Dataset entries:
───

(** * Spy School Decryption Engine: the step-wise Caesar decoder

    A shallow embedding of the cipher core, the step sequencer and the CSV
    export of [script.js] and of its sibling version, with the properties
    the design document states about them.

    Conventions of the embedding.
    - A JavaScript string is the list of its UTF-16 code units ([jsstring]);
      [str "..."] writes a literal.
    - The numbers the engine handles are finite integers; they are embedded
      as [Z], an integer standing for the double nearest to it, as the host
      reads a literal ([round_double]).  Where the code subtracts a key the
      result is rounded as the host rounds it ([jssub]); [NaN] is a separate
      constructor of [number] where the code can meet it.
    - [null] and a missing DOM element are [None].
    - An operation of the sequencer returns [option]: [None] stands for the
      paths on which the host would raise a TypeError or splice [undefined]
      into a string; they are shown to be unreachable.
    - DOM rendering ([UIController.reset], [notifyUI], [updatePlayButton])
      writes to the page only and is not part of the state. *)

From Stdlib Require Import String Ascii DecimalString.
From Stdlib Require Import ZArith List Bool Lia.
Import ListNotations.

Local Open Scope Z_scope.

(** ** The host: strings, arrays, numbers *)

Module Host.

Definition jsstring := list N.

Definition str (s : string) : jsstring :=
  map N_of_ascii (list_ascii_of_string s).

Fixpoint jsstring_eqb (a b : jsstring) : bool :=
  match a, b with
  | [], [] => true
  | x :: a', y :: b' => N.eqb x y && jsstring_eqb a' b'
  | _, _ => false
  end.

(** [n % m] of the host: the remainder takes the sign of the dividend. *)
Definition jsrem (n m : Z) : Z := Z.rem n m.

(** 2^53: up to it in magnitude every integer is a double. *)
Definition two53 : Z := 9007199254740992.

(** The double nearest to an integer, ties to the even significand: beyond
    2^53 the integer is cut to 53 significant bits. *)
Definition round_double (z : Z) : Z :=
  let a := Z.abs z in
  if a <=? two53 then z
  else
    let e := Z.log2 a - 52 in
    let q := a / 2 ^ e in
    let r := a mod 2 ^ e in
    let half := 2 ^ (e - 1) in
    let m := if r <? half then q
             else if half <? r then q + 1
             else if Z.even q then q else q + 1 in
    Z.sgn z * (m * 2 ^ e).

(** [a - b] of the host on two integers, each read as the double nearest
    to it: the exact difference of the two doubles, rounded. *)
Definition jssub (a b : Z) : Z := round_double (round_double a - round_double b).

(** [function clamp(n, min, max) { return Math.max(min, Math.min(max, n)); }] *)
Definition clamp (n min max : Z) : Z := Z.max min (Z.min max n).

(** [a[i]]: [None] is [undefined]. *)
Definition array_get {A : Type} (a : list A) (i : Z) : option A :=
  if i <? 0 then None else nth_error a (Z.to_nat i).

(** [a.indexOf(x)] on an array of strings: first position, or [-1]. *)
Fixpoint indexOf_from (a : list jsstring) (x : jsstring) (i : Z) : Z :=
  match a with
  | [] => -1
  | y :: a' => if jsstring_eqb y x then i else indexOf_from a' x (i + 1)
  end.

Definition indexOf (a : list jsstring) (x : jsstring) : Z := indexOf_from a x 0.

(** [/[A-Z]/.test(c)] on a one-unit string. *)
Definition test_AZ (c : N) : bool := (65 <=? c)%N && (c <=? 90)%N.

Definition in_range (lo hi c : N) : bool := (lo <=? c)%N && (c <=? hi)%N.

(** [c.toLowerCase()] on a one-unit string.  The table covers the Basic
    Latin and Latin-1 blocks, and U+212A KELVIN SIGN, the one code unit of
    another block whose lower case is a letter of [a..z]; the other code
    units are left in place (the engine only looks the result up in the
    alphabet). *)
Definition toLowerCase (c : N) : jsstring :=
  if in_range 65 90 c then [(c + 32)%N]
  else if in_range 192 214 c || in_range 216 222 c then [(c + 32)%N]
  else if (c =? 8490)%N then [107%N]
  else [c].

(** [c.toUpperCase()] on a one-unit string, with the same coverage:
    U+00DF gives "SS", U+00B5 and U+00FF leave Latin-1, U+0131 and U+017F
    reach [I] and [S]. *)
Definition toUpperCase (c : N) : jsstring :=
  if in_range 97 122 c then [(c - 32)%N]
  else if (c =? 181)%N then [924%N]
  else if (c =? 223)%N then [83%N; 83%N]
  else if in_range 224 246 c || in_range 248 254 c then [(c - 32)%N]
  else if (c =? 255)%N then [376%N]
  else if (c =? 305)%N then [73%N]
  else if (c =? 383)%N then [83%N]
  else [c].

(** [s.toUpperCase()] on a string, unit by unit. *)
Definition string_toUpperCase (s : jsstring) : jsstring := flat_map toUpperCase s.

(** [s.replace] with the global pattern that matches the double-quote
    character (code unit 34) and a replacement of two of them. *)
Definition double_quotes (s : jsstring) : jsstring :=
  flat_map (fun c => if (c =? 34)%N then [34%N; 34%N] else [c]) s.

(** A number that may be [NaN] (what [parseInt] returns). *)
Inductive number := NaN | Int (z : Z).

(** 10^21: from it on the host prints a number in exponent form. *)
Definition ten21 : Z := 1000000000000000000000.

(** The number of decimal digits of a positive integer. *)
Fixpoint count_digits (fuel : nat) (z : Z) : Z :=
  match fuel with
  | O => 1
  | S fuel' => if z <? 10 then 1 else 1 + count_digits fuel' (z / 10)
  end.

Definition digits (z : Z) : Z := count_digits (Z.to_nat (Z.log2 z)) z.

(** The shortest decimal that reads back as the double [z] (positive, above
    2^53): [(s, n)] with [s] of as few digits [k] as possible such that
    [s * 10^(n-k)] rounds to [z], the closest to [z] among those.  [lo] and
    [hi] bound the integers that round to [z], the bounds included when the
    significand of [z] is even. *)
Fixpoint shortest_from (fuel : nat) (k : Z) (z lo hi : Z) (closed : bool) (D : Z)
  : Z * Z :=
  let scale := 10 ^ (D - k) in
  let a := z / scale in
  let inside y := if closed then (lo <=? y) && (y <=? hi)
                  else (lo <? y) && (y <? hi) in
  let o1 := inside (a * scale) in
  let o2 := inside ((a + 1) * scale) in
  let pick s := if s =? 10 ^ k then (1, D + 1) else (s, D) in
  match fuel with
  | O => (a, D)
  | S fuel' =>
      if o1 && o2 then
        let d1 := z - a * scale in
        let d2 := (a + 1) * scale - z in
        pick (if d1 <? d2 then a
              else if d2 <? d1 then a + 1
              else if Z.even a then a else a + 1)
      else if o1 then pick a
      else if o2 then pick (a + 1)
      else shortest_from fuel' (k + 1) z lo hi closed D
  end.

Definition shortest (z : Z) : Z * Z :=
  let e := Z.log2 z - 52 in
  let m := z / 2 ^ e in
  let up := 2 ^ (e - 1) in
  let down := if m =? 2 ^ 52 then 2 ^ (e - 2) else up in
  shortest_from 17 1 z (z - down) (z + up) (Z.even m) (digits z).

Definition decimal (z : Z) : jsstring := str (NilZero.string_of_int (Z.to_int z)).

(** [String(n)] of an integer, as a template literal or [join] prints it:
    its digits up to 2^53; beyond, the shortest digits that read back as the
    number, followed by zeros while the number has at most 21 digits, and
    with a point after the first digit and an exponent from 10^21 on. *)
Definition string_of_Z (z0 : Z) : jsstring :=
  let z := round_double z0 in
  if Z.abs z <=? two53 then decimal z
  else
    let (s, n) := shortest (Z.abs z) in
    let ds := decimal s in
    (if z <? 0 then [45%N] else [])
      ++ (if n <=? 21 then ds ++ repeat 48%N (Z.to_nat (n - digits s))
          else
            match ds with
            | [] => []
            | [d] => [d]
            | d :: rest => d :: 46%N :: rest
            end ++ [101%N; 43%N] ++ decimal (n - 1)).

(** [parseInt(n, 10)] on a number: it parses [String(n)].  Below 10^21 the
    digits printed read back as the number itself; from 10^21 on the point or
    the exponent stops the parse after the first digit. *)
Definition parseInt10 (n : number) : number :=
  match n with
  | NaN => NaN
  | Int z0 =>
      let z := round_double z0 in
      if Z.abs z <? ten21 then Int z
      else
        let (s, _) := shortest (Z.abs z) in
        Int (Z.sgn z * (s / 10 ^ (digits s - 1)))
  end.

End Host.
Import Host.

(** ** script.js *)

Module Script.

(** [CONFIG] *)
Definition ALPHABET : list jsstring :=
  map (fun c => [c]) (str "abcdefghijklmnopqrstuvwxyz").
Definition DEFAULT_KEY : Z := 3.
Definition SPEED_LEVELS : list Z := [2000; 1500; 1000; 600; 300].
Definition len_levels : Z := Z.of_nat (length SPEED_LEVELS).

Record DecodeResult := mkResult {
  isSpecial : bool;
  char : jsstring;
  originalIndex : Z;
  newIndex : Z;
  rawCalculation : option Z
}.

(** [CipherEngine.calculateNewPosition] *)
Definition calculateNewPosition (position key : Z) : Z :=
  jsrem (jsrem (jssub position key) 26 + 26) 26.

(** [CipherEngine.decryptChar(letter, key, preserveCase = true)], [letter]
    a one-unit string.  [None]: [CONFIG.ALPHABET[newIndex]] is [undefined]. *)
Definition decryptChar (letter : N) (key : Z) (preserveCase : bool)
  : option DecodeResult :=
  let isUpper := test_AZ letter in
  let lowerLetter := toLowerCase letter in
  let index := indexOf ALPHABET lowerLetter in
  if index =? -1 then
    Some (mkResult true [letter] (-1) (-1) None)
  else
    let rawCalc := jssub index key in
    let newIndex := calculateNewPosition index key in
    match array_get ALPHABET newIndex with
    | None => None
    | Some newChar =>
        let newChar :=
          if preserveCase && isUpper then string_toUpperCase newChar else newChar in
        Some (mkResult false newChar index newIndex (Some rawCalc))
    end.

(** *** ClassSync: one stored attempt and its CSV row *)

(** An entry of the class log as [JSON.parse] returns it.  [historyJSON] is
    [JSON.stringify(r.history)], the text under which the history sits in
    the store. *)
Record Attempt := mkAttempt {
  timestamp : jsstring;
  studentId : jsstring;
  encrypted : jsstring;
  attemptKey : Z;
  finalDecrypted : jsstring;
  historyJSON : jsstring
}.

(** [a.join(sep)] on an array of strings. *)
Fixpoint join (sep : jsstring) (a : list jsstring) : jsstring :=
  match a with
  | [] => []
  | [x] => x
  | x :: a' => x ++ sep ++ join sep a'
  end.

Definition quote : jsstring := [34%N].

(** The array pushed for one entry in [exportClassCSV]. *)
Definition csv_fields (r : Attempt) : list jsstring :=
  [ timestamp r; studentId r; quote ++ encrypted r ++ quote;
    string_of_Z (attemptKey r); quote ++ finalDecrypted r ++ quote;
    quote ++ double_quotes (historyJSON r) ++ quote ].

Definition csv_header : list jsstring :=
  [ str "timestamp"; str "studentId"; str "encrypted"; str "key";
    str "finalDecrypted"; str "historyJSON" ].

(** [ClassSync.exportClassCSV], from the parsed log to the text handed to
    the Blob; [None] is the alert that no attempt was found. *)
Definition exportClassCSV (data : list Attempt) : option jsstring :=
  match data with
  | [] => None
  | _ =>
      let rows := csv_header :: map csv_fields data in
      Some (join [10%N] (map (join (str ",")) rows))
  end.

(** *** LoopEngine *)

Record Snapshot := mkSnapshot {
  iteration : Z;
  inputChar : N;
  snapshotKey : Z;
  result : DecodeResult;
  accumulated : jsstring
}.

Record State := mkState {
  encryptedText : jsstring;
  key : Z;
  currentIndex : Z;
  history : list Snapshot;
  isPlaying : bool;
  timer : option nat;
  accumulatedText : jsstring;
  waitingForReveal : bool
}.

(** A live interval of the host: its handle, the state object its callback
    closed over (the position of that object in the sequence of state
    objects created so far) and its period in milliseconds. *)
Record Interval := mkInterval {
  handle : nat;
  closure : nat;
  delay : Z
}.

(** What the engine reads from the page: the two toggles ([None]: the
    element is missing) and the parsed value of the speed slider. *)
Record Dom := mkDom {
  preserveCaseToggle : option bool;
  thinkModeToggle : option bool;
  speedSlider : option number
}.

(** The engine and the part of the host it acts on.  [state] is the object
    [LoopEngine.state] points to, [retired] the objects it pointed to
    before (oldest first; [init] replaces the object), [intervals] the
    timers [setInterval] created and [clearInterval] has not removed,
    [missionComplete] the number of calls of
    [UIController.showMissionComplete]. *)
Record World := mkWorld {
  state : State;
  retired : list State;
  intervals : list Interval;
  nextHandle : nat;
  dom : Dom;
  missionComplete : nat
}.

Definition with_state (w : World) (s : State) : World :=
  mkWorld s (retired w) (intervals w) (nextHandle w) (dom w) (missionComplete w).

(** [clearInterval(h)] *)
Definition clearInterval (h : nat) (l : list Interval) : list Interval :=
  filter (fun t => negb (Nat.eqb (handle t) h)) l.

(** [LoopEngine.pause] *)
Definition pause (w : World) : World :=
  let s := state w in
  let live :=
    match timer s with
    | Some h => if Nat.eqb h 0 then intervals w else clearInterval h (intervals w)
    | None => intervals w
    end in
  mkWorld
    (mkState (encryptedText s) (key s) (currentIndex s) (history s)
             false None (accumulatedText s) (waitingForReveal s))
    (retired w) live (nextHandle w) (dom w) (missionComplete w).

───

ABOUT THIS TASK:
Copy the entries above exactly, but only from the line holding "into a string;" through the line holding "Local Open Scope Z_scope.", both included.

PROBLEM SOLUTION:
      into a string; they are shown to be unreachable.
    - DOM rendering ([UIController.reset], [notifyUI], [updatePlayButton])
      writes to the page only and is not part of the state. *)

From Stdlib Require Import String Ascii DecimalString.
From Stdlib Require Import ZArith List Bool Lia.
Import ListNotations.

Local Open Scope Z_scope.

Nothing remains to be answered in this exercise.